Breast cysts

Category: Women's Health

Topic: Breast Disorders

A breast cyst is a fluid-filled sac that develops within breast tissue. These sacs form when normal fluid-producing glands in the breast enlarge or become blocked.

Breast cysts may be solitary, but are often multiple, and can be tiny or several centimetres in diameter. When they become large, they can often be felt as lumps that move easily and which can be smooth, soft, firm or hard. Cysts, or the area around the cyst, may be tender to touch.

Many women have concerns that a cyst is, or will become, cancer. Simple breast cysts are not cancers and do not change into breast cancer.

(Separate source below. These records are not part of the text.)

(** * Nova model objects of mimic: servers, creation behaviors, collections

    A shallow embedding of [mimic/model/nova_objects.py].  Python objects
    that are mutated through references (the [Server] instances held by a
    collection and captured by scheduled callbacks) live in an explicit
    store; exceptions are values of the result type; the JSON documents the
    code receives are values of [json]. *)

From Stdlib Require Import PrimFloat.
From Stdlib Require Import QArith ZArith String Ascii List DecimalString
  DecimalZ DecimalPos.
From Stdlib Require SpecFloat FloatOps FloatAxioms.
From stdpp Require Import base list strings gmap.

Open Scope string_scope.

Set Warnings "-register-all,-inexact-float".

(** ** JSON values and Python exceptions *)

(** What [json.loads] produces: Python's [None], [bool], [int], [float],
    [unicode], [list] and [dict].  A [float] is a binary64 value, with the
    arithmetic of the processor.  A [dict] is kept as an association list
    read through its first binding for a key. *)
Inductive json : Type :=
| JNull
| JBool (b : bool)
| JInt (n : Z)
| JFloat (f : float)
| JStr (s : string)
| JArr (xs : list json)
| JObj (kvs : list (string * json)).

Inductive exn : Type :=
| KeyError (key : string)
| TypeError
| AttributeError
| ValueError (msg : string)
| OverflowError
| ReError
| Dangling.

Inductive result (A : Type) : Type :=
| Ok (a : A)
| Raise (e : exn).

Arguments Ok {A} a.
Arguments Raise {A} e.

Definition result_bind {A B} (r : result A) (k : A -> result B) : result B :=
  match r with
  | Ok a => k a
  | Raise e => Raise e
  end.

(** ** Python operations on JSON values *)

Fixpoint dict_lookup (kvs : list (string * json)) (k : string) : option json :=
  match kvs with
  | [] => None
  | (k', v) :: rest => if String.eqb k' k then Some v else dict_lookup rest k
  end.

(** [d[k] = v] on a dict: the binding is replaced in place, or added. *)
Fixpoint dict_set (kvs : list (string * json)) (k : string) (v : json)
  : list (string * json) :=
  match kvs with
  | [] => [(k, v)]
  | (k', v') :: rest =>
      if String.eqb k' k then (k', v) :: rest else (k', v') :: dict_set rest k v
  end.

(** [needle in haystack] on two strings. *)
Fixpoint str_contains (needle haystack : string) : bool :=
  String.prefix needle haystack
  || match haystack with
     | EmptyString => false
     | String _ rest => str_contains needle rest
     end.
Lemma sendWhatsAppInvoice_shape (w : Context.World) (state : Context.AppState)
    (savedBid : Bid.t) (amount : Q) (type : BidType) (pl : Q) (quantity : Z) :
  exists actions rest,
    Context.sendWhatsAppInvoice w state savedBid amount type pl quantity
    = (actions,
       Context.InvoiceCreated (Context.invoiceFor w state savedBid amount type pl quantity)
         :: rest)
    /\ (actions = []
        \/ actions = [Context.SET_INVOICE_MODAL true
                        (Some (Context.invoiceFor w state savedBid amount type pl quantity))]).
Proof.
  unfold Context.sendWhatsAppInvoice.
  destruct (match Context.user state with
            | Some u => Js.truthy_str (User.phoneNumber u)
            | None => false
            end).
  - destruct (WhatsApp.sendInvoice _ _ _ _ _) as [events response].
    eexists; eexists; split; [reflexivity|left; reflexivity].
  - eexists; eexists; split; [reflexivity|right; reflexivity].
Qed.

(** The actions of the invoice step leave the bids and the profit/loss of
    the state alone. *)
Lemma dispatch_invoice_actions (b : bool) (st : Context.AppState)
    (actions : list Context.AppAction) (inv : Invoice.t) :
  actions = [] \/ actions = [Context.SET_INVOICE_MODAL true (Some inv)] ->
  Context.bids (Context.auctionReducer b (Context.dispatchAll b st actions)
                  (Context.SET_LOADING false))
  = Context.bids st
  /\ Context.userProfitLoss (Context.auctionReducer b (Context.dispatchAll b st actions)
                               (Context.SET_LOADING false))
     = Context.userProfitLoss st.
Proof.
  intros [->| ->]; split; reflexivity.
Qed.

Lemma profitLossOf_users (s1 s2 : Firestore.Store) (uid : string) :
  Firestore.users s1 !! uid = Firestore.users s2 !! uid ->
  Firestore.profitLossOf s1 uid = Firestore.profitLossOf s2 uid.
Proof.
  unfold Firestore.profitLossOf. intros ->. reflexivity.
Qed.

Lemma updateUserBidCount_profitLossOf (s : Firestore.Store) (uid uid' : string) :
  Firestore.profitLossOf (Firestore.updateUserBidCount s uid) uid'
  = Firestore.profitLossOf s uid'.
Proof.
  unfold Firestore.updateUserBidCount, Firestore.profitLossOf.
  destruct (Firestore.users s !! uid) as [u|] eqn:Hu; [|reflexivity].
  cbn [Firestore.users]. destruct (decide (uid = uid')) as [<-|Hne].
  - rewrite lookup_insert_eq, Hu. reflexivity.
  - rewrite lookup_insert_ne by exact Hne. reflexivity.
Qed.

Lemma updateUserStats_profitLossOf (s : Firestore.Store) (uid uid' : string) (v : Z) :
  Firestore.profitLossOf (Firestore.updateUserStats_activeBids s uid v) uid'
  = Firestore.profitLossOf s uid'.
Proof.
  unfold Firestore.updateUserStats_activeBids, Firestore.profitLossOf.
  destruct (Firestore.users s !! uid) as [u|] eqn:Hu; [|reflexivity].
  cbn [Firestore.users]. destruct (decide (uid = uid')) as [<-|Hne].
  - rewrite lookup_insert_eq, Hu. reflexivity.
  - rewrite lookup_insert_ne by exact Hne. reflexivity.
Qed.

Lemma updateAuctionStats_users (s : Firestore.Store) (symbol : string) (amount : Q) :
  Firestore.users (Firestore.updateAuctionStats s symbol amount) = Firestore.users s.
Proof.
  unfold Firestore.updateAuctionStats.
  destruct (Firestore.auctions s !! symbol); reflexivity.
Qed.

(** An accepted insert returns the bid under the issued id and does not
    touch the cumulative profit/loss of any profile. *)
Lemma addBid_accepted (be : Firestore.Backend) (s : Firestore.Store) (bid : Bid.t)
    (docId : string) :
  Firestore.addDoc be = inl docId ->
  exists s1,
    Firestore.addBid be s bid
    = (s1, Ok (Bid.mk docId (Bid.userId bid) (Bid.userName bid) (Bid.amount bid)
                      (Bid.quantity bid) (Bid.type bid) (Firestore.now be)
                      (Bid.stockSymbol bid) (Some active) (Bid.profitLoss bid)))
    /\ (forall uid, Firestore.profitLossOf s1 uid = Firestore.profitLossOf s uid)
    /\ (exists d, Firestore.bids s1 !! docId = Some d
                  /\ Firestore.quantity d = Bid.quantity bid
                  /\ Firestore.status d = Some active).
Proof.
  intros Hadd. unfold Firestore.addBid. rewrite Hadd.
  eexists. split; [reflexivity|]. split.
  - intros uid.
    erewrite profitLossOf_users by apply (f_equal (fun m => m !! uid)), updateAuctionStats_users.
    destruct (negb (String.eqb (Bid.userId bid) "") && negb (String.eqb (Bid.userId bid) "bot")).
    + rewrite updateUserStats_profitLossOf, updateUserBidCount_profitLossOf. reflexivity.
    + reflexivity.
  - exists (Firestore.mkBidDoc (Bid.userId bid) (Bid.userName bid) (Bid.amount bid)
              (Bid.quantity bid) (Bid.type bid) (Some (Firestore.serverTime be))
              (Bid.stockSymbol bid) (Some active)).
    split; [|split; reflexivity].
    unfold Firestore.updateAuctionStats.
    match goal with |- context [Firestore.auctions ?s !! ?k] =>
      destruct (Firestore.auctions s !! k) end; cbn [Firestore.bids];
    destruct (negb (String.eqb (Bid.userId bid) "") && negb (String.eqb (Bid.userId bid) "bot"));
    rewrite ?updateUserStats_bids; unfold Firestore.updateUserBidCount;
    try match goal with |- context [Firestore.users ?s !! ?k] =>
      destruct (Firestore.users s !! k) end; cbn [Firestore.bids];
    apply lookup_insert_eq.
Qed.

Lemma updateUserProfitLoss_applied (be : Firestore.Backend) (s : Firestore.Store)
    (uid : string) (delta : Q) :
  Firestore.profitWrite be = None ->
  snd (Firestore.updateUserProfitLoss be s uid delta) = Ok tt
  /\ Firestore.profitLossOf (fst (Firestore.updateUserProfitLoss be s uid delta)) uid
     = match Firestore.profitLossField s uid with
       | Some x => Double.plus x delta
       | None => delta
       end.
Proof.
  intros Hw.
  unfold Firestore.updateUserProfitLoss, Firestore.profitLossOf, Firestore.profitLossField.
  rewrite Hw.
  destruct (Firestore.users s !! uid) as [u|] eqn:Hu; cbn [fst snd Firestore.users];
    rewrite lookup_insert_eq; (split; [reflexivity|]); [|reflexivity].
  cbn [Firestore.profitLoss]. destruct (Firestore.profitLoss u); reflexivity.
Qed.

Lemma updateUserProfitLoss_failed (be : Firestore.Backend) (s : Firestore.Store)
    (uid : string) (delta : Q) (msg : string) :
  Firestore.profitWrite be = Some msg ->
  Firestore.updateUserProfitLoss be s uid delta
  = (s, Throw ("Failed to update profit/loss: " +:+ msg)).
Proof.
  intros Hw. unfold Firestore.updateUserProfitLoss. rewrite Hw. reflexivity.
Qed.

Lemma updateUserBidCount_profitLossField (s : Firestore.Store) (uid uid' : string) :
  Firestore.profitLossField (Firestore.updateUserBidCount s uid) uid'
  = Firestore.profitLossField s uid'.
Proof.
  unfold Firestore.updateUserBidCount, Firestore.profitLossField.
  destruct (Firestore.users s !! uid) as [u|] eqn:Hu; [|reflexivity].
  cbn [Firestore.users]. destruct (decide (uid = uid')) as [<-|Hne].
  - rewrite lookup_insert_eq, Hu. reflexivity.
  - rewrite lookup_insert_ne by exact Hne. reflexivity.
Qed.

Lemma updateUserStats_profitLossField (s : Firestore.Store) (uid uid' : string) (v : Z) :
  Firestore.profitLossField (Firestore.updateUserStats_activeBids s uid v) uid'
  = Firestore.profitLossField s uid'.
Proof.
  unfold Firestore.updateUserStats_activeBids, Firestore.profitLossField.
  destruct (Firestore.users s !! uid) as [u|] eqn:Hu; [|reflexivity].
  cbn [Firestore.users]. destruct (decide (uid = uid')) as [<-|Hne].
  - rewrite lookup_insert_eq, Hu. reflexivity.
  - rewrite lookup_insert_ne by exact Hne. reflexivity.
Qed.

However, in very rare cases, cysts may have cancers growing within them or very close to them.


It is not known what causes breast cysts, but they are very common and particularly affect women aged 30 to 50 years.

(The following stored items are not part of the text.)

(** * The [terraform generate] command of the Auth0 CLI

    A shallow embedding of [internal/cli/terraform.go]: the aggregation of
    import data over a list of fetchers ([fetchImportData]), the generation
    of [main.tf] and [auth0_import.tf] ([generateTerraformConfigFiles],
    [createMainFile], [createImportFile]) and the command that chains them
    ([generateTerraformCmdRun]).

    Go slices are lists (a nil slice and an empty slice are both [[]]), Go
    [error] values are an inductive type with [option error] for a possibly
    nil error, and the calls into the [os] package are state passing over a
    [world] that holds the files, the log of the calls made and the
    messages rendered to the user. *)

From Stdlib Require Import ZArith Lia Ascii.
From stdpp Require Import base option list strings gmap.

Local Open Scope Z_scope.

(** ** Strings *)

(** The line feed and the double quote, for the string constants of the
    source that contain them. *)
Definition nl : string := String "010"%char EmptyString.
Definition dq : string := String "034"%char EmptyString.

(** [quoted s] is [s] between double quotes. *)
Definition quoted (s : string) : string := dq +:+ s +:+ dq.

(** Concatenation of a list of strings, as successive writes to one file. *)
Fixpoint concat_str (l : list string) : string :=
  match l with
  | [] => ""
  | s :: l' => s +:+ concat_str l'
  end.

(** ** Errors *)

(** The error numbers that matter to [os.IsExist], and some that do not. *)
Inductive Errno := EEXIST | ENOTEMPTY | ENOTDIR | ENOENT | EACCES | ENOSPC | EIO.

(** Go [error] values: [errors.New], the [*fs.PathError] of the [os]
    package, the errors of [text/template] and the errors of a fetcher
    (a failure of the Management API). *)
Inductive error :=
| errors_New (text : string)
| PathError (op : string) (path : string) (errno : Errno)
| TemplateError (text : string)
| APIError (text : string).

(** [os.IsExist]: the error is known to report that a file or directory
    already exists. *)
Definition os_IsExist (err : error) : bool :=
  match err with
  | PathError _ _ EEXIST | PathError _ _ ENOTEMPTY => true
  | _ => false
  end.

(** ** Import data *)

(** Modelled from the spec: the struct [importDataItem] and the slice type
    [importDataList] are declared outside the file at hand; the template
    reads the fields [ImportID] and [ResourceName], both strings. *)
Record importDataItem := {
  ImportID : string;
  ResourceName : string
}.

Abbreviation importDataList := (list importDataItem).

(** ** Fetchers and aggregation *)

Section Fetch.

(** [context.Context], opaque here. *)
Context {context : Type}.

(** The interface [resourceDataFetcher]: one method, which returns the
    records and the error side by side, as Go does (nothing prevents an
    implementation from returning records together with an error). *)
Record resourceDataFetcher := {
  FetchData : context → importDataList * option error
}.

(** [fetchImportData], with the loop over the fetchers as a recursion
    that carries the growing [importData]. *)
Fixpoint fetchImportData_loop (ctx : context) (importData : importDataList)
    (fetchers : list resourceDataFetcher) : importDataList * option error :=
  match fetchers with
  | [] => (importData, None)
  | fetcher :: rest =>
      let '(data, err) := FetchData fetcher ctx in
      match err with
      | Some e => ([], Some e)
      | None => fetchImportData_loop ctx (importData ++ data) rest
      end
  end.

Definition fetchImportData (ctx : context)
    (fetchers : list resourceDataFetcher) : importDataList * option error :=
  fetchImportData_loop ctx [] fetchers.

End Fetch.

Arguments resourceDataFetcher : clear implicits.

(** ** The fragment of [text/template] that the import file uses

    [createImportFile] parses a template and executes it on the list of
    records. The template uses plain text, [{{range .}} ... {{end}}] and
    field actions [{{ .Name }}]; this is the fragment modelled. Anything
    else is a parse error here. [text/template] does not escape what it
    prints: a string field is written as it is. *)

Module Template.

(** Lexical items: text outside the delimiters, and the body of an action
    between "{{" and "}}". *)
Inductive item :=
| itemText (text : string)
| itemAction (body : string).

Definition emit_text (cur : string) (rest : option (list item)) : option (list item) :=
  match cur with
  | EmptyString => rest
  | _ => cons (itemText cur) <$> rest
  end.
(** * eea-fleet: the configuration-resolution pipeline

    A shallow embedding of the parts of [src/utils/src/core.py],
    [src/utils/src/models.py] and [src/utils/src/screens.py] that decide the
    behaviour of the chart catalog cache, the release-metadata decoder, the
    configuration resolver and the artifact generator, with the settings
    store, the namespace listing and the deployment of the config object.

    Conventions.
    - Python values that come out of [json.loads] / [yaml.safe_load] are
      dynamically typed; they are modelled by [pyval] (floats are left out).
    - Python text is a Rocq [string]; characters beyond ASCII are carried as
      their bytes, so [str.strip] and [str.lower] act on the ASCII range.
    - An exception is a value of [exn]; code that may raise returns [res].
      Every class in [exn_class] is a subclass of Python's [Exception].
    - Library and process boundaries (subprocess, base64, gzip, json, yaml,
      datetime parsing) are the fields of the class [Externals]; the modules
      [Sample] and [Fixture] give two instances on which the model runs.
    - Module-level state of [core.py] is passed explicitly. *)

From Stdlib Require Import ZArith String Ascii List Bool Lia Sorted.
From Stdlib Require Import DecimalString.
From stdpp Require Import base option list strings gmap.

Set Warnings "-register-all".
Local Open Scope string_scope.
Local Open Scope list_scope.

(** ** Python values *)

Module Py.

Inductive pyval : Type :=
| PNone
| PBool (b : bool)
| PInt (z : Z)
| PStr (s : string)
| PList (l : list pyval)
| PDict (d : list (string * pyval)).

(** A [dict] with string keys; a key is bound at most once in a Python dict
    and [dict_lookup] reads the first binding. *)
Definition dict : Type := list (string * pyval).

Inductive exn_class : Type :=
| JSONDecodeError | BinasciiError | UnicodeDecodeError | ValueError
| BadGzipFile | EOFError | ZlibError | OSError
| AttributeError | TypeError | YAMLError.

Record exn : Type := mkExn { exn_kind : exn_class; exn_msg : string }.

Inductive res (A : Type) : Type :=
| Ok (a : A)
| Raise (e : exn).
Arguments Ok {A} a.
Arguments Raise {A} e.

Definition bind {A B : Type} (m : res A) (k : A -> res B) : res B :=
  match m with
  | Ok a => k a
  | Raise e => Raise e
  end.

Notation "'let*' x ':=' m 'in' k" := (bind m (fun x => k))
  (at level 10, x name, m at level 100, k at level 200).

Definition raise {A : Type} (c : exn_class) (msg : string) : res A :=
  Raise (mkExn c msg).

(** [try: body except cls1: h1 ... ] : the first clause whose classes match
    handles the exception; an exception no clause matches propagates. *)
Fixpoint try_except {A : Type} (body : res A)
    (clauses : list ((exn_class -> bool) * (exn -> res A))) : res A :=
  match body with
  | Ok a => Ok a
  | Raise e =>
      match clauses with
      | [] => Raise e
      | (matches, handler) :: rest =>
          if matches (exn_kind e) then handler e
          else try_except (Raise e) rest
      end
  end.

(** Python's class hierarchy, as far as the [except] clauses of the source
    need it. *)
Definition isinstance_JSONDecodeError (c : exn_class) : bool :=
  match c with JSONDecodeError => true | _ => false end.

Cysts are part of a benign process known as fibrocystic change. Over the age of 50, breast cysts are more common in women who take hormone replacement therapy.


Most cysts are very small, cannot be felt, and do not cause symptoms. Many women have cysts without knowing it, and usually do not require treatment. Sometimes cysts are seen on a mammogram or ultrasound that has been performed for another reason. In the case of a larger cyst, women may feel it as a lump.

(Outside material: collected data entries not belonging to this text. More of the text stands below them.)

Section Multer.
(** [path.extname] and [String.prototype.toLowerCase] *)
Variable extname : string → string.
Variable toLowerCase : string → string.

(** [fileFilter] of the upload *)
Definition fileFilter (originalname mimetype : string) : Callback bool :=
  let extname := allowedTypes_test (toLowerCase (extname originalname)) in
  let mimetype := allowedTypes_test mimetype in
  if mimetype && extname then cb_ok true
  else cb_error "Only specific file types are allowed!".
End Multer.

(** [filename] of the disk storage, for the values [now] of [Date.now()] and
    [rnd] of [Math.round(Math.random() * 1e9)], both printed in decimal. *)
Definition storage_filename (now rnd : N) (originalname : string)
    : Callback string :=
  let uniqueSuffix := pretty now +:+ "-" +:+ pretty rnd in
  cb_ok (uniqueSuffix +:+ "-" +:+ originalname).

(** A text without the separator of the stored names. *)
Fixpoint dash_free (s : string) : bool :=
  match s with
  | EmptyString => true
  | String c s' => negb (bool_decide (c = "-"%char)) && dash_free s'
  end.

(** The MIME types that browsers send for five of the listed extensions
    (.txt, .doc, .mov, .avi, .mp3). *)
Definition unlisted_mimetypes : list string :=
  ["text/plain"; "application/msword"; "video/quicktime"; "video/x-msvideo";
   "audio/mpeg"]%string.

(** *** passport (src/config/passport.js) *)

(** A row of the users' table. *)
Module Account.
Record t := mk {
  id : UserId;
  email : string;
  name : string;
  password : string;
  createdAt : Z
}.
End Account.

(** What [done] is called with: [done(error)], [done(null, false, { message })]
    or [done(null, user)]. *)
Inductive Done (A : Type) :=
| done_error (error : string)
| done_false (message : string)
| done_user (user : A).
Arguments done_error {A} error.
Arguments done_false {A} message.
Arguments done_user {A} user.

(** [findUnique]: a lookup by a column that is a key. *)
Definition findUnique {A} (w : Prisma.Where A) (rows : list A) : option A :=
  Prisma.findFirst w rows.

Section Passport.
(** [String.prototype.toLowerCase] and [bcrypt.compare] *)
Variable toLowerCase : string → string.
Variable bcrypt_compare : string → string → bool.

(** the verify function of the [LocalStrategy] *)
Definition verify (users : list Account.t) (email password : string)
    : Done Account.t :=
  match findUnique
          (Prisma.Obj [Prisma.equals Account.email (Some (toLowerCase email))])
          users with
  | None => done_false "No user found with that email address."
  | Some user =>
      if bcrypt_compare password (Account.password user)
      then done_user user
      else done_false "Incorrect password."
  end.

(** [passport.serializeUser] *)
Definition serializeUser (user : Account.t) : UserId := Account.id user.

(** [select: { id: true, email: true, name: true, createdAt: true }] *)
Definition selected (user : Account.t) : User.t :=
  User.mk (Account.id user) (Account.email user) (Account.name user)
    (Account.createdAt user).

(** [passport.deserializeUser] *)
Definition deserializeUser (users : list Account.t) (id : UserId) : Done User.t :=
  match findUnique (Prisma.Obj [Prisma.equals Account.id (Some id)]) users with
  | None => done_error "User not found"
  | Some user => done_user (selected user)
  end.
End Passport.

(** The accounts of the sample deployment; passwords are kept as
    ["hash:" ++ password]. *)
Module SampleAccounts.
Definition alice : Account.t :=
  Account.mk 1 "alice@example.org" "Alice" "hash:wonderland" 0.
Definition bob : Account.t :=
  Account.mk 2 "bob@example.org" "Bob" "hash:builder" 0.
Definition users : list Account.t := [alice; bob].
Definition compare (password hash : string) : bool :=
  bool_decide (hash = ("hash:" +:+ password)%string).
End SampleAccounts.

(** * Properties *)

(** ** Queries *)

Section Queries.
Context {A : Type}.
Implicit Types (w : Prisma.Where A) (rows : list A) (a : A).

Lemma findFirst_Some w rows a :
  Prisma.findFirst w rows = Some a → a ∈ rows ∧ Prisma.matches w a = true.
Proof.
  unfold Prisma.findFirst. intros H%head_Some_elem_of.
  apply list_elem_of_filter in H. tauto.
Qed.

Cysts that do not cause symptoms do not require treatment.

If a cyst is painful, or large enough to be felt, you may choose to have it drained. This is done by a doctor inserting a fine needle, usually guided by ultrasound, and drawing out the fluid. Although cysts are not harmful, draining them removes the lump and may relieve discomfort. The procedure is uncomfortable but not usually painful. Cysts that are not drained usually improve on their own over time.

The fluid from a cyst may vary in colour ranging from straw-coloured to dark green. This is normal. Your doctor will send the fluid to a laboratory for further testing if there are any concerns.

Surgery is rarely recommended for removing cysts. Only cysts that keep returning after repeated drainage, or that show worrying features on x-ray, ultrasound or from pathology testing need to be removed with an operation.

More information

Women of all ages should be aware of the normal look and feel of their breasts and see their GP if they notice any changes.